*EXERCISE PROMPT:* In the listing below, a line holding "h') => (Diverge, h')" and a line holding "(fun x => c2))" mark the range. Retype both exactly, with all lines between them.

*DATA RECORDS:*
|---|

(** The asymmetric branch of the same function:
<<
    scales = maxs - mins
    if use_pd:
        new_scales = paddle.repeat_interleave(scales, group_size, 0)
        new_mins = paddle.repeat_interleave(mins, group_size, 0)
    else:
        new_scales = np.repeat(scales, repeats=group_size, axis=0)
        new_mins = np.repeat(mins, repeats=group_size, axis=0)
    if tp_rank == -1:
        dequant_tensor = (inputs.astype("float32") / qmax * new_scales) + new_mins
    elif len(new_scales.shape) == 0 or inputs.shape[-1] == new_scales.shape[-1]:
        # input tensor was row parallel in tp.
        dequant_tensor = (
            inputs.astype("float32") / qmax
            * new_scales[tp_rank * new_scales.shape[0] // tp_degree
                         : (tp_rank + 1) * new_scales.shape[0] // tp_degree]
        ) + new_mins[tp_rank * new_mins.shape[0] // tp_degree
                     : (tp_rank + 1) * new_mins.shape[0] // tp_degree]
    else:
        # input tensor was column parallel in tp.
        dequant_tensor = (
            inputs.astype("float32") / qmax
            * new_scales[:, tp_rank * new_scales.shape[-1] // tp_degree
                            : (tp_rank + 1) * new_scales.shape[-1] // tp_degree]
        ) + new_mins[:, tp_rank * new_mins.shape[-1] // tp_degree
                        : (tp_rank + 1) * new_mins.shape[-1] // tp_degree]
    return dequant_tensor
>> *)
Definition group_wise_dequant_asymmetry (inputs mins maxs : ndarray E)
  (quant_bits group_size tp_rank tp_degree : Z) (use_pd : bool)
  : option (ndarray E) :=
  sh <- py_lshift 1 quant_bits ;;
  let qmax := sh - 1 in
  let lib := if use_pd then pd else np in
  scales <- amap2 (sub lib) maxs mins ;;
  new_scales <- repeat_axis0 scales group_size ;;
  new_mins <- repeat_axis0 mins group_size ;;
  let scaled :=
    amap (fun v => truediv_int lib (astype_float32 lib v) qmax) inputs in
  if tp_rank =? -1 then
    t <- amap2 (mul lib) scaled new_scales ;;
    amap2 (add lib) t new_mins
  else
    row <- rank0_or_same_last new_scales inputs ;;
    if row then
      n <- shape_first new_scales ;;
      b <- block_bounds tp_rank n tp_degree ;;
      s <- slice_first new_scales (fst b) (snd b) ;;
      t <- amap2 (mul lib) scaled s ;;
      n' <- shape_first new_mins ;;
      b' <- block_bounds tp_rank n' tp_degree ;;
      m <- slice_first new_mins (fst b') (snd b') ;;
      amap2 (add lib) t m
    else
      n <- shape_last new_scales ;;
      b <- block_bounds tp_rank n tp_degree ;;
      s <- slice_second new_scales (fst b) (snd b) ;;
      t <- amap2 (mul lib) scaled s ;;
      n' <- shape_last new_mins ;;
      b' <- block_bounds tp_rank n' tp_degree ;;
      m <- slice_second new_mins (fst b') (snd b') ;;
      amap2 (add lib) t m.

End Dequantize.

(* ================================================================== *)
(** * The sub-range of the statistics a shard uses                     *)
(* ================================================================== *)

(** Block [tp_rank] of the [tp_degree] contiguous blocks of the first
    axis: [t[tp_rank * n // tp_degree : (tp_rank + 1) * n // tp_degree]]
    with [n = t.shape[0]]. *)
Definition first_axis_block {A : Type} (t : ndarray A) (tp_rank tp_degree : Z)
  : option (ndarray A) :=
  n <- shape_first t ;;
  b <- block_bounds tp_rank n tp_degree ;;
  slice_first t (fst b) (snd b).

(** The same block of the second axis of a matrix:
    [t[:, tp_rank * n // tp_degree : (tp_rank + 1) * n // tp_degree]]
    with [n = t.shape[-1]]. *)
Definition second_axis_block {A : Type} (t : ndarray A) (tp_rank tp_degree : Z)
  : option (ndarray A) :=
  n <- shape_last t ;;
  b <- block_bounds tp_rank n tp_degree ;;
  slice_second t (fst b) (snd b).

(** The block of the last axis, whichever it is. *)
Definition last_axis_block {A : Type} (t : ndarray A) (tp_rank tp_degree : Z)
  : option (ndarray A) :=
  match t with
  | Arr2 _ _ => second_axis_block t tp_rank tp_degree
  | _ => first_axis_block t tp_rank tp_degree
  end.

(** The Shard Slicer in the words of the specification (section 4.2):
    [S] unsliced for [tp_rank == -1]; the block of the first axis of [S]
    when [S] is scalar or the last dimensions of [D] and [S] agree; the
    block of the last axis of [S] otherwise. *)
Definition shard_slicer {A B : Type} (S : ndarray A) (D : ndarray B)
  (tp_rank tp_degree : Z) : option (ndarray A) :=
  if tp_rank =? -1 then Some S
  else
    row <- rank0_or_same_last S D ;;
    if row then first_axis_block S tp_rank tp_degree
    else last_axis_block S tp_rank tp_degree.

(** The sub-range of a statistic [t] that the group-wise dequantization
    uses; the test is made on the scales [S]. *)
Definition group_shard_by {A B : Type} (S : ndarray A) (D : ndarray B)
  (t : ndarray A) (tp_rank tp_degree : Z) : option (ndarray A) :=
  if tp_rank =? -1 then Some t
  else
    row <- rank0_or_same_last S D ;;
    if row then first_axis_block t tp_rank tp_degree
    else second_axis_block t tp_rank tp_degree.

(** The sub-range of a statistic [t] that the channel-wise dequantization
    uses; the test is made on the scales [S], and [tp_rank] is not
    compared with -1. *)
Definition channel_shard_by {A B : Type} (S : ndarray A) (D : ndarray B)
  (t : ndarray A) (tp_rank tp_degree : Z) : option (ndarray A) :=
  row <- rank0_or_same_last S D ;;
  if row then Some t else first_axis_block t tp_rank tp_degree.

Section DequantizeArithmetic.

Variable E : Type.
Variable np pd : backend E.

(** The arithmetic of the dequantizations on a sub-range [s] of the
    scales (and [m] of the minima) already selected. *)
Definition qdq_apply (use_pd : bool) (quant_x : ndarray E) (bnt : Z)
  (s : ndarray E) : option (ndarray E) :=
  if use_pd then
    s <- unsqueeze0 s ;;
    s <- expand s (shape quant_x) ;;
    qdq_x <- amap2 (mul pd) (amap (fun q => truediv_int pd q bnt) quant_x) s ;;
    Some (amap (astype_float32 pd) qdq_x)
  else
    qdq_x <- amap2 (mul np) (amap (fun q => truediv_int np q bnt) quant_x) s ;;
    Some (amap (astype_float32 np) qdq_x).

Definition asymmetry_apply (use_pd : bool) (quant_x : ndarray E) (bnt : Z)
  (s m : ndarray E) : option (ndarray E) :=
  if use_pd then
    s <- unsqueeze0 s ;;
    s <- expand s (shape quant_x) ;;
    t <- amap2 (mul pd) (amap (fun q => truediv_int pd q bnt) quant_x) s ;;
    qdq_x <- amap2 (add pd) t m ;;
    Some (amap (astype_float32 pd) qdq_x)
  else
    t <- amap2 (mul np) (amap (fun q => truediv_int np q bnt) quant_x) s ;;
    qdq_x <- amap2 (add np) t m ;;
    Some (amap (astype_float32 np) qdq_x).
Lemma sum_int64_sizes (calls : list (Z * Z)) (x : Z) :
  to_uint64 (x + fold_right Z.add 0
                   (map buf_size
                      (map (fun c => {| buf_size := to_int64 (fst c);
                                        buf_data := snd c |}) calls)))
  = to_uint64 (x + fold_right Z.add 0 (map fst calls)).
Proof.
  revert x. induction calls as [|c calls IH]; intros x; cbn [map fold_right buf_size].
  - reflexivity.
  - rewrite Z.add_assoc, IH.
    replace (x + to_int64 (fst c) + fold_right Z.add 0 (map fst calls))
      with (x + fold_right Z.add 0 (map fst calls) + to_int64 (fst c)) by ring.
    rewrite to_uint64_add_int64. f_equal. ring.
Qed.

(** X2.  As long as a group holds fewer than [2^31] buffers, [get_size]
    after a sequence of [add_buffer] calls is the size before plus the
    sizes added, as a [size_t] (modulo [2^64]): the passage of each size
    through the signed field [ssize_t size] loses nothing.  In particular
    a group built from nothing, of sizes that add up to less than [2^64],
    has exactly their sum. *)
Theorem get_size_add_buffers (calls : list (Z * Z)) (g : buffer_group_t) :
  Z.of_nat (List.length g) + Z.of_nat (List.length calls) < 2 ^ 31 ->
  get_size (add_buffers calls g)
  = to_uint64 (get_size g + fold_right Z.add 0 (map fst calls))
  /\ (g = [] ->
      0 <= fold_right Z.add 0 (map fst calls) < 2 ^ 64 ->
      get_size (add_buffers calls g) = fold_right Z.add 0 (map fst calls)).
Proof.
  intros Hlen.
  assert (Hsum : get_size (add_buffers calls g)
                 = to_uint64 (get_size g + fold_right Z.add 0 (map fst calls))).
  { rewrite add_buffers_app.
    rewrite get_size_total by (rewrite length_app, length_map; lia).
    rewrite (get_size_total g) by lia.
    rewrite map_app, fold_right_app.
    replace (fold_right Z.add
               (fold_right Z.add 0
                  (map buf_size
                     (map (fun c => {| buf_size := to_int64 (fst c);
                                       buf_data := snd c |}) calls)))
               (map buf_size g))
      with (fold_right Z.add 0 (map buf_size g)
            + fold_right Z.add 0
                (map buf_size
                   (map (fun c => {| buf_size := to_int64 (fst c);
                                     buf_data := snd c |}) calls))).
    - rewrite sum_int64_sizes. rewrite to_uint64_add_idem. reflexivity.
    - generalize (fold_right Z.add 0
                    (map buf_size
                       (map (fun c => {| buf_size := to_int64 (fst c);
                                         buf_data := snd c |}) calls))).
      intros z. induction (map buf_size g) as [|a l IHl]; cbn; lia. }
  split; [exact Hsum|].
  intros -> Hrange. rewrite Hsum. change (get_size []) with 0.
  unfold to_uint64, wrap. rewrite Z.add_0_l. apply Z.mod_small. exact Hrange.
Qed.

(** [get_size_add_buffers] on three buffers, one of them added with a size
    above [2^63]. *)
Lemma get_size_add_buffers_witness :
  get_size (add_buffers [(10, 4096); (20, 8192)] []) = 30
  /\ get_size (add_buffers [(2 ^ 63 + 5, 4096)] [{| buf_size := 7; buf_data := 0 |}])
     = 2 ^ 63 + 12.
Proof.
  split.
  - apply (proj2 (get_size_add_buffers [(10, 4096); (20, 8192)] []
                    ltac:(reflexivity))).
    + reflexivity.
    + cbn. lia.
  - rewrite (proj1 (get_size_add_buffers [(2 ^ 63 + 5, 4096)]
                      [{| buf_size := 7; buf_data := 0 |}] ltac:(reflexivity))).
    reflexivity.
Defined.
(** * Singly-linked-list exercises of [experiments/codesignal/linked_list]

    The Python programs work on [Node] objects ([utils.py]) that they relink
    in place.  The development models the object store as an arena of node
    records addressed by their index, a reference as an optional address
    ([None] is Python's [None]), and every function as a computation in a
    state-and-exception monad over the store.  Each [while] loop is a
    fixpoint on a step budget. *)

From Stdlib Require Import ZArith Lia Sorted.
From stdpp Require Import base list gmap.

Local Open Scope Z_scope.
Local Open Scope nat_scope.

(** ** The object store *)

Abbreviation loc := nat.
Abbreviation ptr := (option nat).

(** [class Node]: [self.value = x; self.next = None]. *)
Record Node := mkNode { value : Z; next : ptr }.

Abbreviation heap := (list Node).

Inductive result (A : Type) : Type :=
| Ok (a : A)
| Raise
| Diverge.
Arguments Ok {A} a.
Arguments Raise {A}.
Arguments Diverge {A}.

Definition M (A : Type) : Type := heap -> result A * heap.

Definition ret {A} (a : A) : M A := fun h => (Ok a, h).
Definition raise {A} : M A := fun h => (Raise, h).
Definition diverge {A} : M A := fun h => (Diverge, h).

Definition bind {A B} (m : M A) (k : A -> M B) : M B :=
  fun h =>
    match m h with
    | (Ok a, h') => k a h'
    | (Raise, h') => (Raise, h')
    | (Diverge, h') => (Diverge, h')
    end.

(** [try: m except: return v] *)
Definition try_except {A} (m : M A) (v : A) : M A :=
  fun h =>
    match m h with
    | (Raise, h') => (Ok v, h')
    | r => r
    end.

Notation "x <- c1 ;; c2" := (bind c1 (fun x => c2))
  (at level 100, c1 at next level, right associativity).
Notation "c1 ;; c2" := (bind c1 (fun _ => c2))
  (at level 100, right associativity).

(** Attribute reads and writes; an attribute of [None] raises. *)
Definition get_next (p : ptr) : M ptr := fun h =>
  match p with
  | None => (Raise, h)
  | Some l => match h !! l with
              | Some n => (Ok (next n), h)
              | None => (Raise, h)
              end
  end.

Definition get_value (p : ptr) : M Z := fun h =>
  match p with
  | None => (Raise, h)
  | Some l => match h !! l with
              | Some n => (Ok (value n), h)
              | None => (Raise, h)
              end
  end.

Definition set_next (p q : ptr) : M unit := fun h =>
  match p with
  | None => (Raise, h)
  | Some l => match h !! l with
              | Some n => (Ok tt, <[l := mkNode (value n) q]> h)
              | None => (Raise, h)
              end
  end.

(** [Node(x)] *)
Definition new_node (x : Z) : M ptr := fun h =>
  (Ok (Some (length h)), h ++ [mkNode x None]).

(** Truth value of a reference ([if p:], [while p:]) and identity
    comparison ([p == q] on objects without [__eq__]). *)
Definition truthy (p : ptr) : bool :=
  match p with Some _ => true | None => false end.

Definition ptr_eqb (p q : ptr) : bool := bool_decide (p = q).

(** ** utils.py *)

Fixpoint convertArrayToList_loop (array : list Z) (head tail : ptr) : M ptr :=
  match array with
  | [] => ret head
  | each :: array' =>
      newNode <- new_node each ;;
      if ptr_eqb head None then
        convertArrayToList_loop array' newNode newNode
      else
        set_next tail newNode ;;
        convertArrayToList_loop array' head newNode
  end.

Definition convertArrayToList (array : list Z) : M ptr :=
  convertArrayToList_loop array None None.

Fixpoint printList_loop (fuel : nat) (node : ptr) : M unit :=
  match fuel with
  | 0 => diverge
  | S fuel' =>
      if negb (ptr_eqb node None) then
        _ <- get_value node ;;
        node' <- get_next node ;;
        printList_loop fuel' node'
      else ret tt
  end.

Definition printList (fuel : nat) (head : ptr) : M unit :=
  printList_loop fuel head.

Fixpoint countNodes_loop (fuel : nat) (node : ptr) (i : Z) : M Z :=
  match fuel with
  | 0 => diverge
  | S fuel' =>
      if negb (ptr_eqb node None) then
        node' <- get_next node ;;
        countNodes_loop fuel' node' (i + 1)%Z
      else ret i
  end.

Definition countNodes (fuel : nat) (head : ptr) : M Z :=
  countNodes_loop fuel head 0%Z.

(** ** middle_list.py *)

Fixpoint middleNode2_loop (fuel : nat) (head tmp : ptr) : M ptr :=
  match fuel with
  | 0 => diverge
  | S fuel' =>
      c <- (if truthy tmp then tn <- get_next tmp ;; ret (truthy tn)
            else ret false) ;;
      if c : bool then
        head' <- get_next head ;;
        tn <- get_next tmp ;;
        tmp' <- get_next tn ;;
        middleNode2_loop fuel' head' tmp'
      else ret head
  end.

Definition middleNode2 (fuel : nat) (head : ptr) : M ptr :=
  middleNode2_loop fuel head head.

|---|

*RESPONSE TO THIS EXERCISE:*
    | (Diverge, h') => (Diverge, h')
    end.

(** [try: m except: return v] *)
Definition try_except {A} (m : M A) (v : A) : M A :=
  fun h =>
    match m h with
    | (Raise, h') => (Ok v, h')
    | r => r
    end.

Notation "x <- c1 ;; c2" := (bind c1 (fun x => c2))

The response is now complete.